The last sentence was more a statement than a question.
"That's my brand," grunted the other. "Name's O'Donnell. Pecos River country, originally."
His statement, like that of Glanton's, was indefinite. Both the Pecos and the Guadalupe cover considerable areas of territory. But Glanton grinned boyishly and stuck out his hand.
"Shake!" he cried. "I'm glad to meet an hombre from my home state, even if our stampin' grounds down there are a right smart piece apart!"
Their hands met and locked briefly—brown, sinewy hands that had never worn gloves, and that gripped with the abrupt tension of steel springs.
The handshake seemed to relax O'Donnell. When he poured out another cup of coffee he held the cup in one hand and the pot in the other, instead of setting the cup on the ground beside him and pouring with his left hand.
"I've been in California," he volunteered. "Drifted back on this side of the mountains a month ago. Been in Wahpeton for the last few weeks, but gold huntin' ain't my style. I'm a vaquero. Never should have tried to be anything else. I'm headin' back for Texas."
"Why don't you try Kansas?" asked Glanton. "It's fillin' up with Texas men, bringin' cattle up the trail to stock the ranges. Within a year they'll be drivin' 'em into Wyoming and Montana."

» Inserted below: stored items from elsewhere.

(* ===== verification/Log.v ===== *)
(** * Partition logs (internal/storage/log.go)

    A log is an ordered list of segments, the last one active.  Operations in
    source order; the proofs are in LogFacts.v. *)

From S2P Require Import Prelude Bytes OsFile RecordBatch Index TimeIndex Segment.

Record Config := mkConfig {
  DataDir : string;
  SegmentBytes : Z;
  SegmentMS : Z;
  IndexInterval : Z;
  FsyncMode : string;
  FsyncIntervalNS : Z
}.

Definition FsyncNone : string := "none".
Definition FsyncInterval : string := "interval".
Definition FsyncAlways : string := "always".

Record Log := mkLog {
  cfg : Config;
  segments : list Segment;     (* sorted by base offset, the last is active *)
  logStart : Z;
  diskGuard : option bool      (* the guard's paused flag, when one is attached *)
}.

Definition set_segments (l : Log) (segs : list Segment) : Log :=
  mkLog (cfg l) segs (logStart l) (diskGuard l).

(** The defaults [Open] puts in place of unset settings. *)
Definition Open_config (c : Config) : res Config :=
  if bool_decide (DataDir c = EmptyString) then Err (EMsg "storage: DataDir required")
  else Ok {|
    DataDir := DataDir c;
    SegmentBytes := if SegmentBytes c <=? 0 then Z.shiftl 1 30 else SegmentBytes c;
    SegmentMS := if SegmentMS c <=? 0 then 7 * 24 * 3600 * 1000 else SegmentMS c;
    IndexInterval := if IndexInterval c <=? 0 then 16 * 1024 else IndexInterval c;
    FsyncMode := if bool_decide (FsyncMode c = EmptyString) then FsyncInterval else FsyncMode c;
    FsyncIntervalNS := if FsyncIntervalNS c <=? 0 then 5 * 1000000000 else FsyncIntervalNS c
  |}.

Definition seg_opts (c : Config) (base : Z) : SegmentOpts :=
  mkOpts base (IndexInterval c) (SegmentBytes c) (i64 (SegmentMS c * 1000000)).

(** ** File names: twenty decimal digits and a suffix *)

Definition digit (d : Z) : byte := z2b (48 + d).

Fixpoint dec_digits (n : nat) (z : Z) : list byte :=
  match n with
  | O => []
  | S n => dec_digits n (z / 10) ++ [digit (z mod 10)]
  end.

Definition logSuffix : list byte := [x2e; x6c; x6f; x67].   (* ".log" *)

(** [fmt.Sprintf("%020d%s", base, suffix)]. *)
Definition segmentFilename (base : Z) (suffix : list byte) : list byte :=
  (if base <? 0 then x2d :: dec_digits 19 (- base) else dec_digits 20 base) ++ suffix.

Definition is_digit (b : byte) : bool := (48 <=? b2z b) && (b2z b <=? 57).

Definition dec_value (ds : list byte) : Z :=
  fold_left (fun acc b => acc * 10 + (b2z b - 48)) ds 0.

(** [segmentFilenameRe] and [strconv.ParseInt]: a name that does not match, or
    whose number does not fit [int64], is skipped. *)
Definition parse_segment_name (name : list byte) : option Z :=
  let ds := take 20 name in
  if (length ds =? 20)%nat && forallb is_digit ds && bool_decide (drop 20 name = logSuffix)
  then let v := dec_value ds in if v <? 2 ^ 63 then Some v else None
  else None.

(** ** Opening *)

(** A partition directory: the names found in it, and the files of each base
    offset. *)
Record Dir := mkDir { dir_names : list (list byte); dir_files : Z -> SegFiles }.

(** Open the segments of [bases] in order; all but the last are sealed. *)
Fixpoint open_all (wio : Z -> option Z * option Z) (c : Config) (files : Z -> SegFiles) (bases : list Z)
  : res (list Segment) :=
  match bases with
  | [] => Ok []
  | base :: rest =>
      seg ← OpenSegment wio (seg_opts c base) (files base);
      segs ← open_all wio c files rest;
      Ok ((if bool_decide (rest = []) then seg else set_sealed seg true) :: segs)
  end.

Definition Log_recover (wio : Z -> option Z * option Z) (c : Config) (guard : option bool) (d : Dir)
  : res Log :=
  let bases := merge_sort Z.le (omap parse_segment_name (dir_names d)) in
  segs ← open_all wio c (dir_files d) bases;
  Ok (mkLog c segs (match segs with s :: _ => baseOffset s | [] => 0 end) guard).

Definition OpenLog (wio : Z -> option Z * option Z) (now : Z) (c : Config) (guard : option bool) (d : Dir)
  : res Log :=
  l ← Log_recover wio c guard d;
  match segments l with
  | [] =>
      seg ← OpenSegment wio (seg_opts c 0) (no_files now);
      Ok (set_segments l [seg])
  | _ => Ok l
  end.

(** ** Offsets *)

Definition HighWatermark (l : Log) : Z :=
  match last (segments l) with Some s => nextOffset s | None => 0 end.
Definition LogStartOffset (l : Log) : Z := logStart l.
Definition EarliestOffset (l : Log) : Z :=
  match segments l with s :: _ => baseOffset s | [] => 0 end.
Definition LatestOffset (l : Log) : Z := HighWatermark l.

(** ** Append *)

(** The list without its last element, and that element. *)
Definition split_last {A} (l : list A) : option (list A * A) :=
  match last l with
  | Some x => Some (take (length l - 1) l, x)
  | None => None
  end.

(** [rollLocked]: seal the active segment and open its successor. *)
Definition rollLocked (o : io) (l : Log) : Log * res unit :=
  match split_last (segments l) with
  | None => (l, Panic)
  | Some (pre, old) =>
      if nextOffset old =? baseOffset old then (l, Ok tt)
      else match Segment_Seal o old with
      | (old, Ok _) =>
          let newBase := nextOffset old in
          match OpenSegment (fun _ => (None, None)) (seg_opts (cfg l) newBase) (no_files (io_now o)) with
          | Ok seg => (set_segments l (pre ++ [old; seg]), Ok tt)
          | Err e => (set_segments l (pre ++ [old]), Err e)
          | Panic => (set_segments l (pre ++ [old]), Panic)
          | Diverge => (set_segments l (pre ++ [old]), Diverge)
          end
      | (old, r) => (set_segments l (pre ++ [old]), r)
      end
  end.

(** The validation pass over the whole request. *)
Fixpoint validate_all (batches : list (list byte)) : res unit :=
  match batches with
  | [] => Ok tt
  | b :: rest => _ ← wrap_err "batch" (ValidateBatchForAppend b); validate_all rest
  end.

(** The write pass: one batch at a time, rolling between batches. *)
Fixpoint append_loop (o : nat -> io) (i : nat) (l : Log) (batches : list (list byte)) : Log * res unit :=
  match batches with
  | [] => (l, Ok tt)
  | batch :: rest =>
      match split_last (segments l) with
      | None => (l, Panic)
      | Some (pre, active) =>
          match assign_offset batch (nextOffset active) with
          | Ok b =>
              match Segment_Append (o i) active b with
              | (active, Ok _) =>
                  let l := set_segments l (pre ++ [active]) in
                  if negb (bool_decide (rest = [])) && ShouldRoll (io_now (o i)) active then
                    match rollLocked (o i) l with
                    | (l, Ok _) => append_loop o (S i) l rest
                    | (l, r) => (l, wrap_err "roll mid-produce" r)
                    end
                  else append_loop o (S i) l rest
              | (active, Err e) => (set_segments l (pre ++ [active]), Err (EWrap "append batch" e))
              | (active, Panic) => (set_segments l (pre ++ [active]), Panic)
              | (active, Diverge) => (set_segments l (pre ++ [active]), Diverge)
              end
          | _ => (l, Panic)
          end
      end
  end.

(** Fsync of the last segment: the tail of [Append] in "always" mode, and
    [FlushAndSync]. *)
Definition sync_active (o : io) (l : Log) : Log * res unit :=
  match split_last (segments l) with
  | None => (l, Ok tt)
  | Some (pre, active) =>
      match Segment_Sync o active with
      | (active, r) => (set_segments l (pre ++ [active]), r)
      end
  end.

(** [Append].  [o 0] is the environment of the first roll and of the final
    fsync, [o (S i)] that of batch [i]. *)
Definition Log_Append (o : nat -> io) (l : Log) (batches : list (list byte)) : Log * res Z :=
  if bool_decide (diskGuard l = Some true) then (l, Err (ESentinel ErrDiskFull))
  else if bool_decide (batches = []) then (l, Err (EMsg "append: empty batches"))
  else match last (segments l) with
  | None => (l, Err (EMsg "append: no active segment"))
  | Some active =>
      match (if ShouldRoll (io_now (o 0%nat)) active then rollLocked (o 0%nat) l else (l, Ok tt)) with
      | (l, Ok _) =>
          let startOffset := HighWatermark l in
          match validate_all batches with
          | Ok _ =>
              match append_loop o 1 l batches with
              | (l, Ok _) =>
                  if bool_decide (FsyncMode (cfg l) = FsyncAlways) then
                    match sync_active (o 0%nat) l with
                    | (l, Ok _) => (l, Ok startOffset)
                    | (l, Err e) => (l, Err (EWrap "fsync after append" e))
                    | (l, Panic) => (l, Panic)
                    | (l, Diverge) => (l, Diverge)
                    end
                  else (l, Ok startOffset)
              | (l, Err e) => (l, Err e)
              | (l, Panic) => (l, Panic)
              | (l, Diverge) => (l, Diverge)
              end
          | Err e => (l, Err e)
          | Panic => (l, Panic)
          | Diverge => (l, Diverge)
          end
      | (l, Err e) => (l, Err (EWrap "roll segment" e))
      | (l, Panic) => (l, Panic)
      | (l, Diverge) => (l, Diverge)
      end
  end.

(** ** Fetch *)

(** The loop of [trimToBatchBoundary]: the end of the last complete batch. *)
Fixpoint trim_loop (fuel : nat) (buf : list byte) (pos : Z) : res Z :=
  match fuel with
  | O => Diverge
  | S fuel =>
      if pos <? zlen buf then
        if pos + v2HeaderSize >? zlen buf then Ok pos
        else match ParseBatchHeader (slice buf pos (pos + v2HeaderSize)) with
        | Ok h =>
            let stop := pos + TotalSize h in
            if stop >? zlen buf then Ok pos else trim_loop fuel buf stop
        | _ => Ok pos
        end
      else Ok pos
  end.

Definition trimToBatchBoundary (buf : list byte) : res (list byte) :=
  pos ← trim_loop (S (length buf)) buf 0; Ok (slice buf 0 pos).

Definition findSegmentLocked (l : Log) (fetchOffset : Z) : option Segment :=
  match segments l with
  | [] => None
  | s0 :: _ =>
      if fetchOffset <? baseOffset s0 then None
      else if fetchOffset >=? HighWatermark l then None
      else
        let i := sort_Search (length (segments l)) (fun k =>
                   match segments l !! k with Some s => baseOffset s >? fetchOffset | None => false end) in
        match i with
        | O => Some s0
        | S i => segments l !! i
        end
  end.

Definition FetchAt (l : Log) (fetchOffset maxBytes : Z) : res (list byte * Z) :=
  match segments l with
  | [] => Ok ([], fetchOffset)
  | _ =>
      match findSegmentLocked l fetchOffset with
      | None =>
          if fetchOffset >=? HighWatermark l then Ok ([], fetchOffset)
          else Err (ESentinel ErrOffsetOutOfRange)
      | Some seg =>
          startPos ← wrap_err "find batch" (FindBatchAt seg fetchOffset);
          buf ← wrap_err "read at" (Segment_ReadAt seg startPos maxBytes);
          if bool_decide (buf = []) then Ok ([], fetchOffset)
          else
            trimmed ← trimToBatchBoundary buf;
            if bool_decide (trimmed = []) then
              hdr ← ParseBatchHeader buf;
              let need := TotalSize hdr in
              full ← Segment_ReadAt seg startPos need;
              if zlen full <? need then Ok ([], fetchOffset)
              else Ok (full, BaseOffset (decode_header full))
            else Ok (trimmed, BaseOffset (decode_header trimmed))
      end
  end.

(** [LookupOffsetByTimestamp]: the first segment with a sample. *)
Fixpoint lookup_ts (segs : list Segment) (ts : Z) : res (Z * bool) :=
  match segs with
  | [] => Ok (0, false)
  | s :: rest =>
      r ← Segment_LookupOffsetByTimestamp s ts;
      if (r.2 : bool) then Ok r else lookup_ts rest ts
  end.
Definition Log_LookupOffsetByTimestamp (l : Log) (ts : Z) : res (Z * bool) :=
  lookup_ts (segments l) ts.

(** ** Segment lists, deletion, lifecycle *)

Definition SealedSegments (l : Log) : list Segment := take (length (segments l) - 1) (segments l).
Definition AllSegments (l : Log) : list Segment := segments l.

(** The loop of [DeleteSegmentsBefore]; [del k] says whether the [k]-th
    deletion succeeds.  Returns the remaining segments, the number deleted and
    the first error. *)
Fixpoint delete_loop (del : nat -> bool) (cutoff : Z) (deleted : nat) (segs : list Segment)
  : list Segment * nat * option error :=
  match segs with
  | seg :: ((next :: _) as rest) =>
      if baseOffset next >? cutoff then (segs, deleted, None)
      else match Segment_Delete (del deleted) seg with
      | (seg, Ok _) => delete_loop del cutoff (S deleted) rest
      | (seg, Err e) => (seg :: rest, deleted, Some e)
      | (seg, _) => (seg :: rest, deleted, None)
      end
  | _ => (segs, deleted, None)
  end.

(** On an error the early return leaves [logStart] as it was. *)
Definition DeleteSegmentsBefore (del : nat -> bool) (l : Log) (cutoff : Z) : Log * nat * option error :=
  match delete_loop del cutoff 0 (segments l) with
  | (segs, n, Some e) => (set_segments l segs, n, Some e)
  | (segs, n, None) =>
      (mkLog (cfg l) segs (match segs with s :: _ => baseOffset s | [] => logStart l end) (diskGuard l),
       n, None)
  end.

Definition FlushAndSync (o : io) (l : Log) : Log * res unit := sync_active o l.

Definition Log_Close (l : Log) : Log := set_segments l [].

"Maybe I might." O'Donnell lifted the coffee cup absently. He held it in his left hand, and his right lay in his lap, almost touching the big black pistol butt. But the tension was gone out of his frame. He seemed relaxed, absorbed in what Glanton was saying. The use of his left hand and the position of his right seemed mechanical, merely an unconscious habit.
"It's a great country," declared Glanton, lowering his head to conceal the momentary and uncontrollable flicker of triumph in his eyes. "Fine ranges. Towns springin' up wherever the railroad touches.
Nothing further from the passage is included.